Data to process ▸
(* ===== verification/VmmAlloc.v ===== *)
(** * Allocating pages

    [ns_vmm_alloc_map]: every page of the range gets a frame of its own that was
    free and is cleared, or nothing changes and no frame is lost. *)

From S2P Require Import Prelude Errno Bytes Pmm Frames Vmm VmmTree VmmBits VmmProps VmmWalk VmmOps VmmSpace VmmRanges.

Section alloc.
Context {W : Type} (slots : Z -> Prop) (root : Z) (E : env W) (G : machine E)
  (Hlock : lock (e_obj E) = 0) (Hinit : initialized (e_obj E) <> 0)
  (vmm : Z) (Hvmm : vmm <> 0) (sp : ns_vmm_space) (Hroot : root_phys sp = root) (Hroot0 : root <> 0).
Abbreviation page_here := (page_here slots).
Context (Hhalf : owns_root sp <> 0 -> forall v, page_here v -> v < NS_VMM_KERNEL_HALF_BASE).
Implicit Types (s : vstate W) (m : pages) (D : gset Z) (virt phys flags f : Z).
Abbreviation aspace := (aspace slots root E).
Abbreviation holding := (holding slots root E).
Abbreviation kept_pages := (kept_pages E).

Definition zeroed f s : Prop := forall x, page_of E x = f -> mem s !! x = Some 0.

(** ** Frames for an address space *)

Lemma aspace_frame D m s f : aspace D m s -> f ∈ D -> (4096 | f) /\ 0 <= f < 4096 * e_frames E.
Proof.
  intros (T & [V _ _ _] & _) Hf. destruct (o_held _ _ _ _ _ (vm_owns _ _ _ _ V) f) as (k & -> & Hk & _); [set_solver|].
  split; [by exists k; lia|lia].
Qed.

Lemma wp_page_alloc D m s Q : aspace D m s ->
  (forall f s1, f ∉ D -> mem s1 = mem s -> aspace ({[f]} ∪ D) m s1 -> Q (NS_PMM_OK, f) s1) -> (forall t, Q (NS_PMM_ENOSPC, t) s) ->
  wp pmm_alloc Q s.
Proof.
  intros (T & [V HD HT Hf] & Hsh) HQ Hno. apply (wp_pmm_alloc E (dom T ∪ D) T); [done| |done].
  intros f s1 Hn _ Hm V1. apply HQ; [set_solver|done|]. exists T. split; [|done]. constructor; try done; [|set_solver].
  by replace (dom T ∪ ({[f]} ∪ D)) with ({[f]} ∪ (dom T ∪ D)) by set_solver.
Qed.

Lemma wp_page_free D m s f Q : aspace D m s -> f ∈ D ->
  (forall s1, mem s1 = mem s -> aspace (D ∖ {[f]}) m s1 -> Q NS_PMM_OK s1) -> wp (pmm_free f) Q s.
Proof.
  intros (T & [V HD HT Hf] & Hsh) Hin HQ. assert (Hn : f ∉ dom T) by set_solver.
  apply (wp_pmm_free E (dom T ∪ D) T); [done|set_solver|by apply not_elem_of_dom|].
  intros s1 Hm V1. apply HQ; [done|]. exists T. split; [|done]. constructor; try done; [|set_solver].
  by replace (dom T ∪ D ∖ {[f]}) with ((dom T ∪ D) ∖ {[f]}) by set_solver.
Qed.

(** Clearing a page that the space holds, when the direct map reaches it. *)
Lemma wp_page_clear D m s f (kfail k : M (vstate W) Z) Q : aspace D m s -> f ∈ D -> wp kfail Q s ->
  (forall s1, aspace D m s1 -> zeroed f s1 -> (forall x, page_of E x <> f -> mem s1 !! x = mem s !! x) -> wp k Q s1) ->
  wp (page ← phys_to_virt f NS_PAGE_SIZE; if page =? 0 then kfail else bytes_zero page NS_PAGE_SIZE;; k) Q s.
Proof.
  intros Has Hin Hfail Hk. destruct (aspace_frame D m s f Has Hin) as [Hd Hr]. destruct Has as (T & [V HD HT Hf] & Hsh).
  assert (Hn : f ∉ dom T) by set_solver. pose proof (g_base E G) as [Hb _]. unfold NS_VMM_KERNEL_HALF_BASE in Hb.
  apply wp_bind, (wp_phys_to_virt E G (dom T ∪ D) T); [done|lia|done| |intros _; by rewrite Z.eqb_refl].
  intros Hs. change NS_PAGE_SIZE with 4096 in Hs. rewrite (proj2 (Z.eqb_neq (base E + f) 0)) by lia.
  assert (Hpage : forall x, in_page E f x <-> page_of E x = f).
  { intros x. split; [by apply page_of_in|]. intros <-. unfold in_page, page_of.
    pose proof (Z.div_mod (x - base E) 4096 ltac:(lia)). pose proof (Z.mod_pos_bound (x - base E) 4096 ltac:(lia)). lia. }
  apply wp_bind, (wp_zero_page E G (dom T ∪ D) T); [done|set_solver|by apply not_elem_of_dom|done|].
  intros m' V1 Hz Ho. apply Hk; cbn.
  - exists T. split; [by constructor|done].
  - intros x Hx. by apply Hz, Hpage.
  - intros x Hx. apply Ho. by rewrite Hpage.
Qed.

(** ** One page *)

Lemma owned_insert m D v f fl : owned_pages m D -> m !! v = None -> f ∉ D -> Z.testbit fl 5 = true ->
  owned_pages (<[v := (f, fl)]> m) ({[f]} ∪ D).
Proof.
  intros [H1 H2] Hv Hf Hb. split.
  - intros d. rewrite elem_of_union, elem_of_singleton, H1. split.
    + intros [->|(v' & fl' & Hv' & Hb')]; [exists v, fl; by rewrite lookup_insert_eq|]. exists v', fl'. split; [|done].
      rewrite lookup_insert_ne; [done|]. congruence.
    + intros (v' & fl' & [[_ [= <- _]]|[_ Hv']]%lookup_insert_Some & Hb'); [by left|right; eauto].
  - intros v1 v2 d fl1 fl2 [[<- [= <- _]]|[Hn1 Hv1]]%lookup_insert_Some [[<- E2]|[Hn2 Hv2]]%lookup_insert_Some Hb1 Hb2; try done.
    + exfalso. apply Hf, H1. eauto.
    + injection E2 as <- _. exfalso. apply Hf, H1. eauto.
    + by eapply H2.
Qed.

(** The pages [i < k] of the range have a cleared frame each. *)
Definition fresh_range k virt flags (m mk : pages) s : Prop :=
  clear k virt m /\ (forall v, ~ virt <= v < virt + 4096 * Z.of_nat k -> mk !! v = m !! v) /\
  forall i, (i < k)%nat -> is_page (virt + 4096 * Z.of_nat i) /\ exists f, mk !! (virt + 4096 * Z.of_nat i) = Some (f, Z.lor flags NS_VMM_PAGE_OWNED) /\ zeroed f s.

Definition alloc_mapped m virt flags n (r : Z) s s' : Prop :=
  ((r = NS_VMM_OK /\ exists mk, holding mk s' /\ fresh_range n virt flags m mk s') \/ (r <> NS_VMM_OK /\ holding m s')) /\ kept_pages m s s'.

Lemma own_flag flags : 0 <= flags < 64 -> 0 <= Z.lor flags NS_VMM_PAGE_OWNED < 64 /\ Z.testbit (Z.lor flags NS_VMM_PAGE_OWNED) 5 = true.
Proof.
  intros Hf. split; [|rewrite Z.lor_spec; apply orb_true_r]. apply (lor_bound _ _ 6); [lia|lia|by vm_compute].
Qed.

Lemma kept_pages_sub m m' s s' : (forall v x, m !! v = Some x -> m' !! v = Some x) -> kept_pages m' s s' -> kept_pages m s s'.
Proof. intros Hsub Hk v p fl x Hv. eapply Hk. by apply Hsub. Qed.

Lemma fresh_keeps k virt flags m mk s : fresh_range k virt flags m mk s -> (forall v, is_Some (m !! v) -> (4096 | v)) -> (4096 | virt) ->
  forall v x, m !! v = Some x -> mk !! v = Some x.
Proof.
  intros (Hc & Ho & _) Hal [q ->] v x Hv. rewrite Ho; [done|]. intros Hin. destruct (Hal v) as [r ->]; [by eexists|].
  specialize (Hc (Z.to_nat (r - q)) ltac:(lia)). replace (q * 4096 + 4096 * Z.of_nat (Z.to_nat (r - q))) with (r * 4096) in Hc by lia. congruence.
Qed.

(** Taking back the pages allocated so far. *)
Lemma wp_alloc_undo k n virt flags m mk s (r : Z) s0 : (k <= n)%nat -> (4096 | virt) -> is_u64 virt -> virt + 4096 * Z.of_nat n < 2 ^ 64 ->
  reach_range slots sp virt (virt + 4096 * Z.of_nat n) -> (forall v, is_Some (m !! v) -> (4096 | v)) ->
  holding mk s -> fresh_range k virt flags m mk s -> kept_pages m s0 s -> r <> NS_VMM_OK ->
  wp (ns_vmm_unmap_range vmm (Some sp) virt (4096 * Z.of_nat k) true;; mret r) (fun r' s' => alloc_mapped m virt flags n r' s0 s') s.
Proof.
  intros Hk Hd Hu H64 Hre Hal Hh (Hc & Ho & Hin) Hkept Hr. apply wp_bind. eapply wp_mono.
  { apply (wp_take_back slots root E) with (mk := mk); try done; [lia| |].
    - intros i Hi. by apply Hin.
    - intros i Hi. apply Hre; [|lia]. destruct Hd as [q ->]. exists (q + Z.of_nat i). lia. }
  intros _ s1 [Hh1 Hk1]. apply wp_ret. split; [by right|]. eapply kept_pages_trans; [|exact Hkept|exact Hk1]. done.
Qed.

(** The body of the loop: a page more, or the space as it was. *)
Lemma wp_alloc_one D m s address flags (kundo : Z -> M (vstate W) Z) k Q : aspace D m s -> owned_pages m D ->
  reachable slots sp address -> 0 <= flags < 64 ->
  (forall r s', r <> NS_VMM_OK -> holding m s' -> kept_pages m s s' -> wp (kundo r) Q s') ->
  (forall f s', m !! address = None -> is_page address -> holding (<[address := (f, Z.lor flags NS_VMM_PAGE_OWNED)]> m) s' ->
     zeroed f s' -> kept_pages m s s' -> wp k Q s') ->
  wp ('(status, phys) ← pmm_alloc;
      if negb (status =? NS_PMM_OK) then kundo NS_VMM_ENOMEM
      else
        result ← ns_vmm_map vmm (Some sp) address phys (Z.lor flags NS_VMM_PAGE_OWNED);
        if negb (result =? NS_VMM_OK) then pmm_free phys;; kundo result
        else
          page ← phys_to_virt phys NS_PAGE_SIZE;
          if page =? 0 then ns_vmm_unmap vmm (Some sp) address true;; kundo NS_VMM_ECORRUPT
          else bytes_zero page NS_PAGE_SIZE;; k) Q s.
Proof.
  intros Has HD Hre Hfl Hundo Hk. destruct (own_flag flags Hfl) as [Hfl' H5].
  apply wp_bind, (wp_page_alloc D m); [done| |intros t; apply Hundo; [done|by exists D|done]].
  intros f s1 Hfn Hm1 Has1. cbn [NS_PMM_OK Z.eqb negb]. assert (Hin : f ∈ {[f]} ∪ D) by set_solver.
  destruct (aspace_frame _ m s1 f Has1 Hin) as [Hfd Hfr]. pose proof (g_frames E G) as Hlim.
  apply wp_bind. eapply wp_mono.
  { apply (wp_map_kept slots root E) with (D := {[f]} ∪ D) (m := m) (sp := sp); try done. lia. }
  intros r s2 (m' & Has2 & Hsp & Hk2). assert (Hkd : kept E D s s2).
  { intros x Hx. rewrite <- Hm1. apply Hk2. set_solver. }
  assert (Hkp : kept_pages m s s2) by by eapply kept_owned.
  apply (map_spec_cases E sp) in Hsp as [(-> & -> & Hn & Hpg)|[Hr ->]]; [| |apply Hre].
  - cbn [NS_VMM_OK Z.eqb negb]. assert (HD' := owned_insert m D address f _ HD Hn Hfn H5). eapply wp_page_clear; [exact Has2|done| |].
    + apply wp_bind. eapply wp_mono.
      { apply (wp_unmap_page slots root E) with (sp := sp) (m := <[address := (f, Z.lor flags NS_VMM_PAGE_OWNED)]> m); try done. by eexists. }
      rewrite delete_insert_id by done. intros _ s3 (_ & Hh3 & Hk3). apply Hundo; [done|done|].
      eapply kept_pages_trans; [|exact Hkp|exact Hk3]. done.
    + intros s3 Has3 Hz Ho. apply (Hk f); try done; [by eexists|]. intros v p fl x Hv Hb Hx. rewrite Ho; [by eapply Hkp|].
      rewrite Hx. intros ->. apply Hfn, (op_frames m D HD). eauto.
  - rewrite (proj2 (Z.eqb_neq r NS_VMM_OK) Hr). cbn [negb]. apply wp_bind, (wp_page_free ({[f]} ∪ D) m); [done|done|].
    intros s3 Hm3 Has3. replace (({[f]} ∪ D) ∖ {[f]}) with D in Has3 by set_solver. apply Hundo; [done|by exists D|].
    intros v p fl x Hv Hb Hx. rewrite Hm3. by eapply Hkp.
Qed.

(** The range grows by a page. *)
Lemma fresh_grow k virt flags m mk s s' f : fresh_range k virt flags m mk s -> mk !! (virt + 4096 * Z.of_nat k) = None ->
  is_page (virt + 4096 * Z.of_nat k) -> zeroed f s' -> kept_pages mk s s' -> 0 <= flags < 64 ->
  fresh_range (S k) virt flags m (<[virt + 4096 * Z.of_nat k := (f, Z.lor flags NS_VMM_PAGE_OWNED)]> mk) s'.
Proof.
  intros (Hc & Ho & Hin) Hn Hpg Hz Hk Hfl. split_and!.
  - intros i Hi. destruct (decide (i = k)) as [->|]; [|apply Hc; lia]. rewrite <- Ho by lia. done.
  - intros v Hv. rewrite lookup_insert_ne by lia. apply Ho. lia.
  - intros i Hi. destruct (decide (i = k)) as [->|Hne].
    + split; [done|]. exists f. by rewrite lookup_insert_eq.
    + destruct (Hin i ltac:(lia)) as (Hpi & g & Hg & Hzg). split; [done|]. exists g. rewrite lookup_insert_ne by lia. split; [done|].
      intros x Hx. rewrite (Hk _ _ _ x Hg); [by apply Hzg|by apply own_flag|done].
Qed.

Lemma wp_alloc_loop n virt flags m s0 : (4096 | virt) -> is_u64 virt -> virt + 4096 * Z.of_nat n < 2 ^ 64 -> 0 <= flags < 64 ->
  reach_range slots sp virt (virt + 4096 * Z.of_nat n) -> holding m s0 ->
  forall fuel k mk s, (k <= n)%nat -> (n - k < fuel)%nat -> holding mk s -> fresh_range k virt flags m mk s -> kept_pages m s0 s ->
  wp (alloc_loop fuel vmm (Some sp) virt (virt + 4096 * Z.of_nat n) (virt + 4096 * Z.of_nat k) (4096 * Z.of_nat k) flags)
    (fun r s' => alloc_mapped m virt flags n r s0 s') s.
Proof.
  intros Hd Hu H64 Hfl Hre Hh0. assert (Hal : forall v, is_Some (m !! v) -> (4096 | v)) by (intros v; by apply (holding_aligned slots root E m s0)).
  induction fuel as [|fuel IH]; intros k mk s Hk Hfuel Hh Hfr Hkept; [lia|]. cbn [alloc_loop].
  destruct (Z.ltb_spec (virt + 4096 * Z.of_nat k) (virt + 4096 * Z.of_nat n)) as [Hlt|Hge].
  2: { assert (k = n) as -> by lia. apply wp_ret. split; [left|done]. split; [done|]. by exists mk. }
  pose proof (fresh_keeps k virt flags m mk s Hfr Hal Hd) as Hsub. pose proof Hh as (D & Has & HD).
  assert (Hkm : forall s', kept_pages mk s s' -> kept_pages m s0 s').
  { intros s' Hk'. eapply kept_pages_trans; [|exact Hkept|by eapply (kept_pages_sub m mk)]. done. }
  apply (wp_alloc_one D mk s _ _ (fun r => ns_vmm_unmap_range vmm (Some sp) virt (4096 * Z.of_nat k) true;; mret r)); try done.
  - apply Hre; [|lia]. destruct Hd as [q ->]. exists (q + Z.of_nat k). lia.
  - intros r s' Hr Hh' Hk'. apply (wp_alloc_undo k n virt flags m mk s' r s0); try done; [|by apply Hkm].
    destruct Hfr as (Hc & Ho & Hin). split_and!; try done. intros i Hi. destruct (Hin i Hi) as (Hpi & f & Hf & Hz). split; [done|].
    exists f. split; [done|]. intros x Hx. rewrite (Hk' _ _ _ x Hf); [by apply Hz|by apply own_flag|done].
  - intros f s' Hn Hpg Hh' Hz Hk'. change NS_PAGE_SIZE with 4096. rewrite !u64_small by lia.
    replace (virt + 4096 * Z.of_nat k + 4096) with (virt + 4096 * Z.of_nat (S k)) by lia.
    replace (4096 * Z.of_nat k + 4096) with (4096 * Z.of_nat (S k)) by lia.
    eapply IH; [lia|lia|exact Hh'|by eapply fresh_grow|by apply Hkm].
Qed.

Lemma wp_alloc_map m s virt length flags : holding m s -> is_u64 virt -> is_u64 length -> 0 <= flags < 64 ->
  (range_ok virt length -> reach_range slots sp virt (range_end virt length)) ->
  wp (ns_vmm_alloc_map vmm (Some sp) virt length flags)
    (fun r s' => (~ range_ok virt length /\ r = NS_VMM_EINVAL /\ s' = s) \/
       (range_ok virt length /\ alloc_mapped m virt flags (page_count length) r s s')) s.
Proof.
  intros Hh Hv Hl Hfl Hre. unfold ns_vmm_alloc_map. rewrite (proj2 (Z.eqb_neq vmm 0) Hvmm).
  destruct (validate_range virt length Hv Hl) as [[Hok ->]|[Hno [e ->]]]; cbn [NS_VMM_EINVAL NS_VMM_OK Z.eqb negb orb].
  2: { apply wp_ret. by left. }
  destruct (range_facts virt length Hok) as (Hd & _ & Hr & Hf). pose proof (ra_end _ _ Hok) as He. specialize (Hre Hok).
  rewrite (page_count_end virt length Hok) in *. set (n := page_count length) in *. eapply wp_mono.
  { pose proof (wp_alloc_loop n virt flags m s Hd Hv He Hfl Hre Hh (page_fuel virt (virt + 4096 * Z.of_nat n)) 0 m s) as H0.
    rewrite Z.mul_0_r, Z.add_0_r in H0. apply H0; [lia| |done| |done].
    - replace (virt + 4096 * Z.of_nat n - virt) with (Z.of_nat n * 4096) in Hf by lia. rewrite Z.div_mul in Hf by lia. lia.
    - split_and!; [intros i Hi; lia|done|intros i Hi; lia]. }
  intros r s' H1. by right.
Qed.
End alloc.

Exercise description ▸
From the first line of the listing above to the line that contains "(** ** Frames for an address space *)", inclusive, restate every line word for word. Nothing else belongs in the answer.

Your response ▸
(* ===== verification/VmmAlloc.v ===== *)
(** * Allocating pages

    [ns_vmm_alloc_map]: every page of the range gets a frame of its own that was
    free and is cleared, or nothing changes and no frame is lost. *)

From S2P Require Import Prelude Errno Bytes Pmm Frames Vmm VmmTree VmmBits VmmProps VmmWalk VmmOps VmmSpace VmmRanges.

Section alloc.
Context {W : Type} (slots : Z -> Prop) (root : Z) (E : env W) (G : machine E)
  (Hlock : lock (e_obj E) = 0) (Hinit : initialized (e_obj E) <> 0)
  (vmm : Z) (Hvmm : vmm <> 0) (sp : ns_vmm_space) (Hroot : root_phys sp = root) (Hroot0 : root <> 0).
Abbreviation page_here := (page_here slots).
Context (Hhalf : owns_root sp <> 0 -> forall v, page_here v -> v < NS_VMM_KERNEL_HALF_BASE).
Implicit Types (s : vstate W) (m : pages) (D : gset Z) (virt phys flags f : Z).
Abbreviation aspace := (aspace slots root E).
Abbreviation holding := (holding slots root E).
Abbreviation kept_pages := (kept_pages E).

Definition zeroed f s : Prop := forall x, page_of E x = f -> mem s !! x = Some 0.

(** ** Frames for an address space *)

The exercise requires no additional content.